Excelente. A Image é como ter a sua própria editora com outra pessoa que investindo todo o dinheiro. Consegui um acordo único com eles, que nos permite fazer qualquer coisa que quisermos sem ter que apresentar ideias ou tentar ser comercial e essa foi a melhor coisa que já aconteceu na minha carreira. Liberdade total, propriedade total e controle de todos os aspectos da impressão.
Você falou recentemente sobre sua decepção com a ausência de créditos ao seu nome nas adaptações da Marvel para o cinema com o Soldado Invernal. Esse tipo de crítica e questionamento com as grandes empresas da indústria do entretenimento não é de hoje, mesmo lendas dos quadrinhos como Jack Kirby, Joe Simon e Joe Schuster sofreram com isso. Qual lição você tira dessa sua experiência com os Estúdios Marvel?
Não se trata de falta de crédito, mas de falta de pagamento por esse crédito. Eles percorreram uma longa estrada ao dar mais reconhecimento aos autores dos trabalhos que eles exploram, mas não vai muito além disso. Mas eu sabia que eles eram assim quando trabalhei lá, não é nenhuma novidade. Minha reclamação é mais específica à minha situação pessoal e às coisas que me foram prometidas. Não é surpresa que essas corporações gigantescas não queiram tratar os criadores de maneira justa, essa é a história do mercado editorial e do cinema.

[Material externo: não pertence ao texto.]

Lemma step_terminal_kept sub h ev s i r :
  NoDup (map id (sub ++ match ev with Enqueue job => [job] | _ => [] end)) →
  settled sub s → tidy sub s →
  statuses s !! i = Some r → is_terminal (status r) = true →
  statuses (step h ev s) !! i = Some r.
Proof.
  intros Hnd Hs Ht Hi Hterm. destruct ev as [job| |]; simpl.
  - unfold enqueue.
    eapply processNext_terminal_kept; [exact Hnd| |done].
    destruct Ht as (claimed & Hsub & Hrec).
    exists claimed. split; [|done]. simpl. rewrite Hsub. by rewrite <- app_assoc.
  - rewrite app_nil_r in Hnd. unfold timer. destruct (timers s); [done|].
    by eapply processNext_terminal_kept.
  - unfold settle. destruct (awaiting s) as [t|] eqn:Hta; [|done].
    assert (Hne : i ≠ id (task_job t)).
    { intros ->. destruct Hs as (_ & _ & _ & Hrec).
      destruct (Hrec (task_job t)) as (r' & Hr' & Hst').
      { unfold in_flight. by rewrite Hta. }
      rewrite Hi in Hr'. injection Hr' as <-. rewrite Hst' in Hterm. done. }
    destruct (answer h (task_call t)) as [x|[|msg]].
    + by rewrite advance_other.
    + done.
    + unfold on_throw, finally. simpl. by rewrite upsert_lookup_ne.
Qed.

(** X8. With pairwise distinct job ids a terminal record is final: once
    the record of an id has status [Done] or [Error], no later event
    changes any of its properties. *)
Theorem terminal_records_are_final evs evs' i r :
  NoDup (map id (submitted (evs ++ evs'))) →
  statuses (exec evs initial) !! i = Some r →
  is_terminal (status r) = true →
  statuses (exec (evs ++ evs') initial) !! i = Some r.
Proof.
  intros Hnd Hi Hterm.
  induction evs' as [|[h ev] evs' IH] using rev_ind.
  - by rewrite app_nil_r.
  - rewrite app_assoc in *. rewrite exec_snoc. rewrite submitted_snoc in Hnd.
    assert (Hnd' : NoDup (map id (submitted (evs ++ evs')))).
    { rewrite map_app in Hnd. by apply NoDup_app in Hnd as (? & _). }
    eapply step_terminal_kept;
      [exact Hnd|apply exec_settled|by apply exec_tidy|by apply IH|done].
Qed.

Lemma terminal_records_are_final_witness :
  NoDup (map id (submitted (report_done
                            ++ [(demo_host [] fair_world, Enqueue notes_job)]))) ∧
  statuses (exec (report_done
                  ++ [(demo_host [] fair_world, Enqueue notes_job)]) initial)
    !! id report_job
  = statuses (exec report_done initial) !! id report_job.
Proof.
  assert (Hnd : NoDup (map id (submitted
                  (report_done
                   ++ [(demo_host [] fair_world, Enqueue notes_job)])))).
  { apply NoDup_cons. split; [|apply NoDup_singleton].
    intros H. apply list_elem_of_singleton in H. discriminate H. }
  split; [exact Hnd|].
  destruct (statuses (exec report_done initial) !! id report_job)
    as [r|] eqn:Hr; [|vm_compute in Hr; discriminate Hr].
  assert (Hterm : is_terminal (status r) = true).
  { vm_compute in Hr. injection Hr as <-. reflexivity. }
  exact (terminal_records_are_final _ _ _ _ Hnd Hr Hterm).
Defined.

(** ** Records and their status *)

Lemma on_return_neat sub h job res s :
  busy sub job s → neat sub s → neat sub (on_return h job res s).
Proof.
  intros (_ & _ & _ & (r0 & Hr0 & Hst0)) (claimed & Hsub & Hrec).
  exists claimed. split; [done|]. unfold on_return, finally. simpl.
  intros i r Hi. destruct (decide (id job = i)) as [<-|Hij].
  - destruct (Hrec _ _ Hr0) as [[Hs0 Hshape0] Hin]. split; [|done].
    rewrite upsert_lookup_eq, Hr0 in Hi. injection Hi as <-.
    rewrite Hst0 in Hshape0. destruct Hshape0 as (Hfin0 & Hres0 & Hmsg0).
    unfold full_shape. simpl. rewrite Hmsg0. simpl. eauto.
  - rewrite upsert_lookup_ne in Hi by done. by apply Hrec.
Qed.

Lemma on_throw_neat sub job err s :
  busy sub job s → neat sub s → neat sub (on_throw job err s).
Proof.
  intros (_ & _ & _ & (r0 & Hr0 & Hst0)) (claimed & Hsub & Hrec).
  destruct err as [|msg]; [by exists claimed|].
  exists claimed. split; [done|]. unfold on_throw, finally. simpl.
  intros i r Hi. destruct (decide (id job = i)) as [<-|Hij].
  - destruct (Hrec _ _ Hr0) as [[Hs0 Hshape0] Hin]. split; [|done].
    rewrite upsert_lookup_eq, Hr0 in Hi. injection Hi as <-.
    rewrite Hst0 in Hshape0. destruct Hshape0 as (Hfin0 & Hres0 & Hmsg0).
    unfold full_shape. simpl. rewrite Hfin0, Hres0. simpl. eauto.
  - rewrite upsert_lookup_ne in Hi by done. by apply Hrec.
Qed.

Lemma advance_neat sub h job p s :
  busy sub job s → neat sub s → neat sub (advance h job p s).
Proof.
  revert s. induction p as [r|err|c k IH|k IH|cl k IH]; intros s Hb Ht; simpl.
  - by apply on_return_neat.
  - by apply on_throw_neat.
  - destruct (is_async c); [done|].
    destruct (answer h c); [by apply IH|by apply on_throw_neat].
  - by apply IH.
  - by apply IH.
Qed.

Lemma claim_neat sub h job rest s :
  NoDup (map id sub) → neat sub s → jobs s = job :: rest →
  neat sub (claim h job rest s).
Proof.
  intros Hnd (claimed & Hsub & Hrec) Hj.
  exists (claimed ++ [job]). split.
  { simpl. rewrite Hsub, Hj. by rewrite <- app_assoc. }
  assert (Hfresh : statuses s !! id job = None).
  { destruct (statuses s !! id job) as [r|] eqn:Hr; [|done].
    destruct (Hrec _ _ Hr) as [_ Hin].
    rewrite Hsub, Hj, map_app in Hnd. simpl in Hnd.
    apply NoDup_app in Hnd as (_ & Hnd & _).
    exfalso. apply (Hnd _ Hin). left. }
  simpl. intros i r Hi. rewrite map_app. simpl.
  destruct (decide (id job = i)) as [<-|Hij].
  - rewrite upsert_lookup_eq, Hfresh in Hi. injection Hi as <-.
    split; [|apply elem_of_app; right; constructor].
    unfold full_shape. simpl. eauto.
  - rewrite upsert_lookup_ne in Hi by done.
    destruct (Hrec _ _ Hi) as [Hshape Hin].
    split; [done|apply elem_of_app; by left].
Qed.

Lemma processNext_neat sub h s :
  NoDup (map id sub) → settled sub s → neat sub s →
  neat sub (processNext h s).
Proof.
  intros Hnd Hs Ht. unfold processNext.
  destruct (workerRunning s) eqn:Hw; [done|].
  destruct (jobs s) as [|job rest] eqn:Hj; [done|].
  apply advance_neat; [by apply claim_busy|by apply claim_neat].
Qed.

Lemma step_neat sub h ev s :
  NoDup (map id (sub ++ match ev with Enqueue job => [job] | _ => [] end)) →
  settled sub s → neat sub s →
  neat (sub ++ match ev with Enqueue job => [job] | _ => [] end) (step h ev s).
Proof.
  intros Hnd Hs Ht. destruct ev as [job| |]; simpl.
  - unfold enqueue. apply processNext_neat; [done| |].
    + destruct Hs as (Hwa & (claimed & Hseq & Hsub) & Hproc).
      split; [done|split; [|done]].
      exists claimed. split; [done|]. simpl. rewrite Hsub. by rewrite <- app_assoc.
    + destruct Ht as (claimed & Hsub & Hrec).
      exists claimed. split; [|done]. simpl. rewrite Hsub. by rewrite <- app_assoc.
  - rewrite app_nil_r in *. unfold timer. destruct (timers s); [done|].
    by apply processNext_neat.
  - rewrite app_nil_r in *. unfold settle.
    destruct (awaiting s) as [t|] eqn:Hta; [|done].
    pose proof (settled_busy _ _ _ Hs Hta) as Hb.
    destruct (answer h (task_call t));
      [by apply advance_neat|by apply on_throw_neat].
Qed.

Lemma exec_neat evs :
  NoDup (map id (submitted evs)) → neat (submitted evs) (exec evs initial).
Proof.
  induction evs as [|[h ev] evs IH] using rev_ind; intros Hnd.
  - exists []. split; [done|]. intros i r Hi. simpl in Hi.
    by rewrite lookup_empty in Hi.
  - rewrite exec_snoc, submitted_snoc in *.
    apply step_neat; [done|apply exec_settled|].
    apply IH. rewrite map_app in Hnd. by apply NoDup_app in Hnd as (? & _).
Qed.

(** X10. With pairwise distinct job ids the status of a record tells
    exactly which properties it has: every record has a status; it has
    [finishedAt] and [result] exactly when the status is [Done], and
    [message] exactly when the status is [Error]; a [Processing] record
    has [startedAt] and nothing else. *)
Theorem status_determines_fields evs :
  NoDup (map id (submitted evs)) →
  ∀ i r, statuses (exec evs initial) !! i = Some r →
    is_Some (status r) ∧
    (is_Some (finishedAt r) ↔ status r = Some Done) ∧
    (is_Some (result r) ↔ status r = Some Done) ∧
    (is_Some (message r) ↔ status r = Some Error).
Proof.
  intros Hnd i r Hi.
  destruct (exec_neat evs Hnd) as (claimed & _ & Hrec).
  destruct (Hrec _ _ Hi) as [[_ Hshape] _].
  destruct (status r) as [[| |]|]; [| | |done].
  - destruct Hshape as (-> & -> & ->).
    repeat split; try done; by intros [? ?].
  - destruct Hshape as (Hf & Hr & ->).
    repeat split; try done; by intros [? ?].
  - destruct Hshape as (-> & -> & Hm).
    repeat split; try done; by intros [? ?].
Qed.

Lemma status_determines_fields_witness :
  NoDup (map id (submitted two_jobs)) ∧
  ∀ i r, statuses (exec two_jobs initial) !! i = Some r →
    (is_Some (finishedAt r) ↔ status r = Some Done).
Proof.
  assert (Hnd : NoDup (map id (submitted two_jobs))).
  { apply NoDup_cons. split; [|apply NoDup_singleton].
    intros H. apply list_elem_of_singleton in H. discriminate H. }
  split; [exact Hnd|].
  intros i r Hi.
  exact (proj1 (proj2 (status_determines_fields two_jobs Hnd i r Hi))).
Defined.

(** ** Presentations *)

Lemma lt_units_irrefl a : lt_units a a = false.
Proof.
  induction a as [|x a IH]; [done|]. simpl.
  rewrite N.ltb_irrefl, N.eqb_refl. done.
Qed.







Lemma run_pptx h cl job buffer zip :
  dispatch (toLowerCase (fullPath h job)) = PPTX →
  answer h (ReadFileSync (fullPath h job)) = Returned buffer →
  answer h (LoadAsync buffer) = Returned zip →
  run h cl (extract h job)
  = let '(o, cl', cs) := run h cl (slides_loop zip (slideFiles zip) 0 []) in
    (o, cl', ReadFileSync (fullPath h job) :: LoadAsync buffer :: cs).
Proof.
  intros Hd Hread Hload. unfold extract. rewrite Hd.
  unfold mbind, Prog_bind. cbn [bind run]. rewrite Hread.
  cbn [bind run]. rewrite Hload.
  by destruct (run h cl (slides_loop zip (slideFiles zip) 0 [])) as [[o cl'] cs].
Qed.



Lemma run_slides_loop_fails h cl zip read xmls name unread err i text :
  Forall2 (λ name xml, answer h (EntryText zip name) = Returned xml) read xmls →
  answer h (EntryText zip name) = Threw err →
  run h cl (slides_loop zip (read ++ name :: unread) i text)
  = (Threw err, cl, map (EntryText zip) (read ++ [name])).
Proof.
  intros Hall Hfail. revert i text.
  induction Hall as [|n xml read xmls Hans Hall IH]; intros i text; simpl.
  - by rewrite Hfail.
  - by rewrite Hans, IH.
Qed.

(** X12. One unreadable slide fails the whole job.  If reading a slide
    entry is rejected, the slides after it are never read and the text of
    the slides before it is dropped; when the reason of the rejection is
    not [null] or [undefined], the job ends with status [Error] and the
    message of the rejection. *)
Theorem unreadable_slide_fails_job
    h job s buffer zip read xmls name unread err :
  dispatch (toLowerCase (fullPath h job)) = PPTX →
  answer h (ReadFileSync (fullPath h job)) = Returned buffer →
  answer h (LoadAsync buffer) = Returned zip →
  slideFiles zip = read ++ name :: unread →
  Forall2 (λ name xml, answer h (EntryText zip name) = Returned xml) read xmls →
  answer h (EntryText zip name) = Threw err →
  run h (cohereClient s) (processJob_try h job)
  = (Threw err, cohereClient s,
     ReadFileSync (fullPath h job) :: LoadAsync buffer
       :: map (EntryText zip) (read ++ [name])) ∧
  (err ≠ Nullish →
   ∃ n r,
     statuses (Nat.iter n (settle h) (processJob h job s)) !! id job = Some r ∧
     status r = Some Error ∧
     message r = Some (error_message err)).
Proof.
  intros Hd Hread Hload Hfiles Hall Hfail.
  assert (Htry : run h (cohereClient s) (processJob_try h job)
                 = (Threw err, cohereClient s,
                    ReadFileSync (fullPath h job) :: LoadAsync buffer
                      :: map (EntryText zip) (read ++ [name]))).
  { unfold processJob_try, mbind, Prog_bind.
    rewrite run_bind, (run_pptx _ _ _ _ _ Hd Hread Hload), Hfiles.
    by rewrite (run_slides_loop_fails _ _ _ _ _ _ _ _ _ _ Hall Hfail). }
  split; [done|]. intros Hv.
  destruct (throw_reaches_catch _ _ _ _ _ _ Htry) as [n Hn].
  exists n. rewrite Hn. destruct err as [|msg]; [done|]. eexists.
  split; [unfold on_throw, finally; simpl; apply upsert_lookup_eq|]. done.
Qed.

Lemma unreadable_slide_fails_job_witness :
  answer torn_host
    (EntryText {| files := map fst (deck ten_slides_world) |}
       (js "ppt/slides/slide2.xml"))
  = Threw (new_Error (js "Corrupted zip: missing 12 bytes")) ∧
  ∃ n r,
    statuses (Nat.iter n (settle torn_host)
                (processJob torn_host slides_job initial))
      !! id slides_job = Some r ∧
    status r = Some Error ∧
    message r = Some (js "Corrupted zip: missing 12 bytes").
Proof.
  split; [reflexivity|].
  exact (proj2 (unreadable_slide_fails_job torn_host slides_job initial []
                  {| files := map fst (deck ten_slides_world) |}
                  [js "ppt/slides/slide1.xml"; js "ppt/slides/slide10.xml"]
                  [js "<p:sld><a:t>1</a:t></p:sld>";
                   js "<p:sld><a:t>10</a:t></p:sld>"]
                  (js "ppt/slides/slide2.xml")
                  (map (λ n, js "ppt/slides/slide" ++ toString n ++ js ".xml")
                     [3; 4; 5; 6; 7; 8; 9])
                  (new_Error (js "Corrupted zip: missing 12 bytes"))
                  eq_refl eq_refl eq_refl
                  ltac:(vm_compute; reflexivity)
                  ltac:(repeat constructor) eq_refl)
           ltac:(discriminate)).
Defined.

(** ** Dispatch on the suffix *)

Lemma startsWith_spec s p : startsWith s p = true ↔ ∃ r, s = p ++ r.
Proof.
  revert s. induction p as [|x p IH]; intros s; simpl.
  - destruct s; simpl; (split; [eauto|done]).
  - destruct s as [|y s]; [split; [done|by intros [? ?]]|].
    simpl. rewrite andb_true_iff, N.eqb_eq, IH. split.
    + intros [-> [r ->]]. by exists r.
    + intros [r [= -> ->]]. eauto.
Qed.

Lemma endsWith_spec s p : endsWith s p = true ↔ ∃ r, s = r ++ p.
Proof.
  unfold endsWith. rewrite startsWith_spec. split.
  - intros [r Hr]. exists (rev r).
    rewrite <- (rev_involutive s), Hr, rev_app_distr, rev_involutive. done.
  - intros [r ->]. exists (rev r). by rewrite rev_app_distr.
Qed.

Qual a memória mais antiga da presença de quadrinhos na sua vida?
São as tiras de jornal de Peanuts ou os desenhos animados da Marvel dos anos 60. Depois, quando eu tinha uns 3 ou 4 anos, meu pai deu para mim e para o meu irmão uma caixa enorme de quadrinhos que ele ganhou de amigos do escritório. Muitos quadrinhos antigos de várias editoras, Marvel, Archie, EC. Todo o tipo de coisa. Foi assim que vi pela primeira vez o Homem-Aranha.
No que você está trabalhando no momento?
Estou tentando terminar o roteiro de Destroy All Monsters, o terceiro livro da série de graphic novels Reckless.
Fico curioso: o que você pensa ao ver o seu trabalho sendo publicado em um país como o Brasil? Você fica curioso em relação à forma como seu trabalho é lido e interpretado em uma realidade tão distinta da sua?
Sim, claro. E eu realmente espero que as traduções sejam ótimas.
Você pode recomendar algo que tenha visto, ouvido ou lido recentemente?
Claro. Se você conseguir encontrar, o sexto episódio da segunda temporada de Mythic Quest é um dos melhores episódios de série de televisão que já assisti. E recentemente assisti a todos os episódios de Columbo, que é bobo, mas divertido. No momento, estou atualizando os livros do [inspetor] Rebus, do Ian Rankin, eles são sempre viciantes.